Legolas groaned and hung his head, "I dont know if he'd want you all to know," he mumbled.

"HE?!" Gimli, Boromir, Merry and Pippin exclaimed, before turning to the oddly quiet pair of Hobbits and other Human. "No reaction, Frodo? Sam?"

Frodo shrugged, "I'm gay; it doesnt phase me."

"Same here," added Sam.

"Why arent I surprised?" asked Merry.

"Because it was soooooo obvious, eejit!" Pippin clouted him across the head with his hand.

Boromir then turned to Aragorn with an evil smirk, "What about you Aragorn, whats your excuse for not reacting?"

Legolas butted in, "I think he'll react once it's finally sunk in... in about, 5, 4, 3, 2..."

"ARWEN'S GONNA KILL ME!" Aragorn cried out in horror.

"See?" said Legolas, still unmoving from his seat on the ground next to Aragorn.

The rest of the fellowship turned to stare wide eyed, and mouths open, like fly catchers.

"Of course, upon translation from 'Aragorn' to 'English' that little line does lose some of it's flare... what he means is 'I'm very pleased that Legolas is pregnant, and yes, thats right, I'm the father, and I care so much for my unborn child'" Legolas remarked, as he turned to Aragorn.
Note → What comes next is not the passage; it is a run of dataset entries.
(** Storing characters in a new block. *)
Lemma str_fill_ok bin h R a cs (off : nat) l : owns bin h R a cs -> (off + length l <= length cs)%nat ->
  exists h', store_ bin a (Z.of_nat off) l h = Ret (tt, h') /\ owns bin h' R a (take off cs ++ l ++ drop (off + length l) cs) /\ frame h h' R /\
    (forall b, b <> a -> h' !! b = h !! b).
Proof.
  intros (Hwf & HaR & n & Hn & H1 & H2 & H3 & H4 & H5 & k & Hk & S & L & T) Hl.
  set (cs' := take off cs ++ l ++ drop (off + length l) cs). assert (length cs' = length cs) as Hlc.
  { unfold cs'. rewrite !length_app, length_take, length_drop. lia. }
  set (m := take off (buf k) ++ l ++ drop (off + length l) (buf k)). set (k' := mk_blk (bsize k) m).
  assert (length m = length (buf k)) as Hm by (unfold m; rewrite !length_app, length_take, length_drop; lia).
  set (n' := if bin then b_init n (Some k') (bflags n) else w_init n (Some k') (wflags n * 4)).
  assert (fresh_sd bin n' cs') as Hf'.
  { unfold fresh_sd. rewrite Hlc. unfold n'. destruct bin; cbn [refcnt hash length_ bflags wflags block bytes wide b_init w_init]; split_and!; try done; try apply H5.
    - exists k'. split_and!; try done; [cbn [k' buf]; lia|]. rewrite Hlc. by apply take_store.
    - destruct H5 as [_ ->]. done.
    - exists k'. split_and!; try done; [cbn [k' buf]; lia|]. rewrite Hlc. by apply take_store. }
  assert (a ∉ statics_refs) as Hst by (intros Ha; apply HaR, elem_of_app; by left).
  exists (<[a := n']> h). split_and!.
  - unfold store_, b_store, w_store, n', block in *. destruct bin; unfold mbind at 1, act_bind at 1; rewrite (sd_eq _ _ _ Hn), Hk;
      unfold mbind at 1, act_bind at 1; cbn [the mbind res_bind]; unfold blk_store;
      rewrite block_store by lia; cbn [mbind res_bind lift]; by rewrite (mod_sd_eq _ _ _ _ Hn).
  - split_and!; [|done|exists n'; by rewrite lookup_insert_eq].
    eapply (wf_set h (a :: R) a n n'); [done|done|by apply (fresh_sd_ok bin); [intros ->; apply Hst; by left|]|by unfold n'; destruct bin|done].
  - intros b v Hb (x & Hx & Hv). exists x. rewrite lookup_insert_ne; [done|]. by intros ->.
  - intros b Hb. by apply lookup_insert_ne.
Qed.

(** Dropping a reference to another block. *)
Lemma owns_unref bin h R a d cs : owns bin h (d :: R) a cs ->
  exists h', unref d h = Ret (tt, h') /\ owns bin h' R a cs /\ frame h h' R.
Proof.
  intros (Hwf & HaR & n & Hn & Hf). assert (a <> d) as Had by (intros ->; apply HaR, elem_of_app; right; by left).
  apply (str_wf_perm h (a :: d :: R) (d :: a :: R)) in Hwf; [|constructor].
  destruct (str_unref_ok h (a :: R) d Hwf) as (h' & E & Hwf' & Hfr & Hlk). exists h'. split_and!; [done| |by apply frame_cons in Hfr].
  split_and!; [done| |exists n; by rewrite Hlk]. intros Ha. apply HaR. apply elem_of_app in Ha as [Ha|Ha]; apply elem_of_app; [by left|right; by right].
Qed.

Lemma in_refs d R : d ∈ statics_refs ++ d :: R.
Proof. apply elem_of_app. right. by left. Qed.
#[export] Hint Resolve in_refs : dr.

(** A new block that begins with the characters of [d], which is given up. *)
Definition addSpace bin g1 g2 (d : addr) (add : Z) := if bin then addAsciiSpace g1 d add else addWideSpace g2 d add.

Lemma update_if bin g1 g2 h d n : h !! d = Some n -> (if valid bin n then mret tt else update_ bin g1 g2 d) h = update_ bin g1 g2 d h.
Proof.
  intros Hn. destruct (valid bin n) eqn:E; [|done]. unfold update_, updateByte, updateWide.
  destruct bin; unfold valid in E; unfold mbind, act_bind; by rewrite (sd_eq _ _ _ Hn), E.
Qed.

(** The common part of the four functions that move the characters to a new block. *)
Definition move bin g1 g2 (d : addr) (newlen keep : Z) : act heap addr :=
  _ ← update_ bin g1 g2 d;
  out ← alloc_ bin 0 g1 g2 newlen;
  l ← load_ bin d 0 keep; _ ← store_ bin out 0 l;
  _ ← unref d; mret out.

Lemma move_ok bin g1 g2 h R d v newlen : wf h (d :: R) -> holds h d v -> convertible bin v -> Z.of_nat (length v.2) <= newlen < 2 ^ 60 ->
  Z.of_nat (S (S (length R))) < 2 ^ 60 ->
  exists h' out cs, move bin g1 g2 d newlen (Z.of_nat (length v.2)) h = Ret (out, h') /\ owns bin h' R out (v.2 ++ cs) /\
    Z.of_nat (length cs) = newlen - Z.of_nat (length v.2) /\ frame h h' R.
Proof.
  intros Hwf Hd Hc Hn Hl. destruct (update_ok_ bin g1 g2 h (d :: R) d v Hwf (in_refs d R) Hd Hc) as (h1 & n & E1 & W1 & F1 & Hn1 & Hv & Hval & _).
  destruct (alloc_ok_ bin 0 g1 g2 h1 (d :: R) newlen W1) as (h2 & a & g & E2 & O2 & Hg & F2 & Hlk); [lia|simpl; lia|].
  assert (d <> a) as Hda by (intros ->; destruct O2 as (_ & O2 & _); apply O2, in_refs).
  pose proof (load_ok_ bin h2 d n v ltac:(by rewrite Hlk) Hv Hval) as E3. rewrite (sd_length _ _ _ Hv) in E3.
  destruct (str_fill_ok bin h2 (d :: R) a g 0 v.2 O2) as (h3 & E4 & O3 & F3 & _); [lia|]. destruct (owns_unref bin h3 R a d _ O3) as (h4 & E5 & O4 & F4).
  rewrite take_0 in O4. cbn [app plus] in O4.
  exists h4, a, (drop (length v.2) g). split_and!; [|done|rewrite length_drop; lia|].
  - unfold move, mbind, act_bind. rewrite E1, E2, E3. change 0 with (Z.of_nat 0) at 1. by rewrite E4, E5.
  - apply frame_cons in F1, F2, F3. eauto using frame_trans.
Qed.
Legolas then punched Aragorn in the stomach with all the strength he could muster.

"You bastard! You did this to me!" Legolas cried out while punching and kicking at Aragorn, whom had curled up in a ball, unwilling to retaliate in fear of hurting the pregnant Legolas.
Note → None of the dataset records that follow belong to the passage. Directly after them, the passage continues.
Lemma join_two bin fl g1 g2 h R d s v w n m : wf h (d :: R) -> s ∈ statics_refs ++ d :: R ->
  h !! d = Some n -> sd_ok d n v -> h !! s = Some m -> sd_ok s m w -> valid bin n = true -> valid bin m = true ->
  Z.of_nat (length v.2) + Z.of_nat (length w.2) < 2 ^ 60 -> Z.of_nat (S (S (length R))) < 2 ^ 60 ->
  exists h' out, (out ← alloc_ bin fl g1 g2 (u64 (length_ n + length_ m));
      l ← load_ bin d 0 (length_ n); _ ← store_ bin out 0 l;
      l ← load_ bin s 0 (length_ m); _ ← store_ bin out (length_ n) l;
      _ ← unref d; mret out) h = Ret (out, h') /\ owns bin h' R out (v.2 ++ w.2) /\ frame h h' R.
Proof.
  intros Hwf Hs Hn Hv Hm Hw Bn Bm Hl Hr. pose proof (sd_length _ _ _ Hv) as L. pose proof (sd_length _ _ _ Hw) as L'.
  destruct (alloc_ok_ bin fl g1 g2 h (d :: R) (length_ n + length_ m) Hwf) as (h1 & a & g & E1 & O1 & Hg & F1 & K1); [lia|simpl; lia|].
  assert (forall b, b ∈ statics_refs ++ d :: R -> b <> a) as Hne by (intros b Hb ->; by destruct O1 as (_ & O1 & _)).
  destruct (str_fill_ok bin h1 (d :: R) a g 0 v.2 O1) as (h2 & E2 & O2 & F2 & K2); [lia|].
  rewrite take_0 in O2. cbn [app plus] in O2.
  destruct (str_fill_ok bin h2 (d :: R) a _ (length v.2) w.2 O2) as (h3 & E3 & O3 & F3 & _); [rewrite length_app, length_drop; lia|].
  rewrite take_app_length, drop_ge, app_nil_r in O3 by (rewrite length_app, length_drop; lia).
  destruct (owns_unref bin h3 R a d _ O3) as (h4 & E4 & O4 & F4). exists h4, a. split_and!; [|done|].
  - unfold mbind, act_bind. rewrite (uwrap_id 64) by (unfold in_u; lia). rewrite E1.
    rewrite (load_ok_ bin h1 d n v) by (done || (rewrite K1; [done|by apply Hne, in_refs])). change 0 with (Z.of_nat 0) at 1. rewrite E2.
    rewrite (load_ok_ bin h2 s m w) by (done || (rewrite K2, K1; [done|by apply Hne..])). rewrite L, E3. by rewrite E4.
  - apply frame_cons in F1, F2, F3. eauto using frame_trans.
Qed.

(** One round of [append] on two wide strings that are not both bytes. *)
Lemma append_wide k g1 g2 h R d s v w n m : wf h (d :: R) -> s ∈ statics_refs ++ d :: R ->
  h !! d = Some n -> sd_ok d n v -> h !! s = Some m -> sd_ok s m w -> w_ok n = true -> w_ok m = true -> b_ok n && b_ok m = false ->
  Z.of_nat (length v.2) + Z.of_nat (length w.2) < 2 ^ 60 -> Z.of_nat (S (S (length R))) < 2 ^ 60 ->
  exists h' out, append_retry g1 g2 (S k) d s h = Ret (out, h') /\ wf h' (out :: R) /\ holds h' out (false, v.2 ++ w.2) /\ frame h h' R.
Proof.
  intros Hwf Hs Hn Hv Hm Hw Wn Wm Eb Hl Hr. destruct (join_two false 0 g1 g2 h R d s v w n m) as (h' & out & E & O & F); try done.
  exists h', out. split_and!; [|apply O|by apply owns_holds in O|done].
  cbn [append_retry]. unfold mbind at 1, act_bind at 1. rewrite (sd_eq _ _ _ Hn). unfold mbind at 1, act_bind at 1. rewrite (sd_eq _ _ _ Hm). cbv zeta.
  destruct (flags_two _ _ _ _ _ _ Hv Hw) as [-> ->]. rewrite Eb, Wn, Wm. exact E.
Qed.

Lemma append_text g1 g2 h R d s v w n m : wf h (d :: R) -> s ∈ statics_refs ++ d :: R ->
  h !! d = Some n -> sd_ok d n v -> h !! s = Some m -> sd_ok s m w -> is_text v -> is_text w -> b_ok n && b_ok m = false ->
  Z.of_nat (length v.2) + Z.of_nat (length w.2) < 2 ^ 60 -> Z.of_nat (S (S (length R))) < 2 ^ 60 ->
  exists h' out, append_retry g1 g2 2 d s h = Ret (out, h') /\ wf h' (out :: R) /\ holds h' out (false, v.2 ++ w.2) /\ frame h h' R.
Proof.
  intros Hwf Hs Hn Hv Hm Hw Tv Tw Eb Hl Hr.
  destruct (w_ok n && w_ok m) eqn:Ew.
  { apply andb_prop in Ew as [Wn Wm]. by apply (append_wide 1 g1 g2 h R d s v w n m). }
  cbn [append_retry]. unfold mbind at 1, act_bind at 1. rewrite (sd_eq _ _ _ Hn). unfold mbind at 1, act_bind at 1. rewrite (sd_eq _ _ _ Hm). cbv zeta.
  destruct (flags_two _ _ _ _ _ _ Hv Hw) as [-> ->]. destruct (flags_bits _ _ _ Hv) as [_ ->], (flags_bits _ _ _ Hw) as [_ ->]. rewrite Eb, Ew.
  pose proof (valid_some false _ _ _ Hv) as Bn. pose proof (valid_some false _ _ _ Hw) as Bm. cbn [valid negb] in Bn, Bm.
  assert (s <> d) as Hsd by (intros ->; assert (n = m) by congruence; subst m; clear Bm; revert Eb Ew Bn; destruct (b_ok n), (w_ok n); simpl; intros; intuition congruence).
  destruct (w_ok n) eqn:En.
  - simpl in Ew. rewrite Ew in *. rewrite (Bm eq_refl), andb_true_r in Eb.
    destruct (update_ok_ false g1 g2 h (d :: R) s w Hwf Hs) as (h1 & m1 & E1 & W1 & F1 & Hm1 & Hw1 & Hval & K1 & _); [by exists m|done|].
    destruct (append_wide 0 g1 g2 h1 R d s v w n m1) as (h' & out & E & H1 & H2 & H3); try done; [by rewrite K1|by rewrite Eb|].
    exists h', out. split_and!; [|done|done|apply frame_cons in F1; eauto using frame_trans].
    change (negb (Winv =? 0)) with true. change (negb (0 =? 0)) with false. cbv iota. cbn [update_] in E1.
    unfold mbind at 1, act_bind at 1, mret at 1, act_ret at 1. unfold mbind at 1, act_bind at 1. rewrite E1. exact E.
  - specialize (Bn eq_refl). rewrite Bn in Eb. simpl in Eb. destruct (w_ok m) eqn:Em; [|by rewrite Bm in Eb].
    destruct (update_ok_ false g1 g2 h (d :: R) d v Hwf (in_refs d R)) as (h1 & n1 & E1 & W1 & F1 & Hn1 & Hv1 & Hval & K1 & _); [by exists n|done|].
    destruct (append_wide 0 g1 g2 h1 R d s v w n1 m) as (h' & out & E & H1 & H2 & H3); try done; [by rewrite K1|by rewrite Eb, andb_false_r|].
    exists h', out. split_and!; [|done|done|apply frame_cons in F1; eauto using frame_trans].
    change (negb (Winv =? 0)) with true. change (negb (0 =? 0)) with false. cbv iota. cbn [update_] in E1.
    unfold mbind at 1, act_bind at 1. rewrite E1. exact E.
Qed.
After a couple of minutes, the rest of the fellowship decided that Aragorn had had what he deserved, and non-too-gently pulled Legolas off his badly beaten body.

".... owww..." said Aragorn as he moved onto his back, "pain, hurts, everywhere... owww..."

The rest of the group shrugged, and slung a blanket over him; he didnt look like he would be able to make it to where his bed had been laid out. They then decided to go to sleep for the night.

After about 20 minutes, Legolas sat bolt upright and looked around. He soon spotted what he was after, and crawled over toward it.

"Merry! Wake up!" Legolas shook the poor Hobbit in an attempt to wake him up.

"What?!?!" Merry cried out half asleep.

"I'm hungry, you're the best cook, make me something to eat," Legolas ordered.

"Bog off," Merry replied, before lying back down, and pulling his blanket over his head.

"Please Merry! Please! I'm starving here!!" Legolas whined.

"FINE!" Merry shouted, slinging the cover off him, "What d'ya want to eat?" he asked. Worst mistake ever made, if you ask me.

"Well... everything, I want mushrooms, and bacon, and eggs, and some bread to go with it, oh, and have you got any peas? Carrots? No? How about onions...?"

In the end, Legolas ended up eating best part of the fellowship's supplies in one meal, and much to the dismay of poor Merry, he didnt let the helpful Hobbit have any of it.

"You're a great friend, Merry, thanks!" Legolas said, heading back to his bedding with two bacon sandwiches, and an apple in his hands.

After Legolas had finally finished his bacon sandwiches and his apple, he finally got to sleep, and drempt of various things, such as killing Orcs, without being killed himself, and of killing Aragorn for what the man had done to him. Damn humans.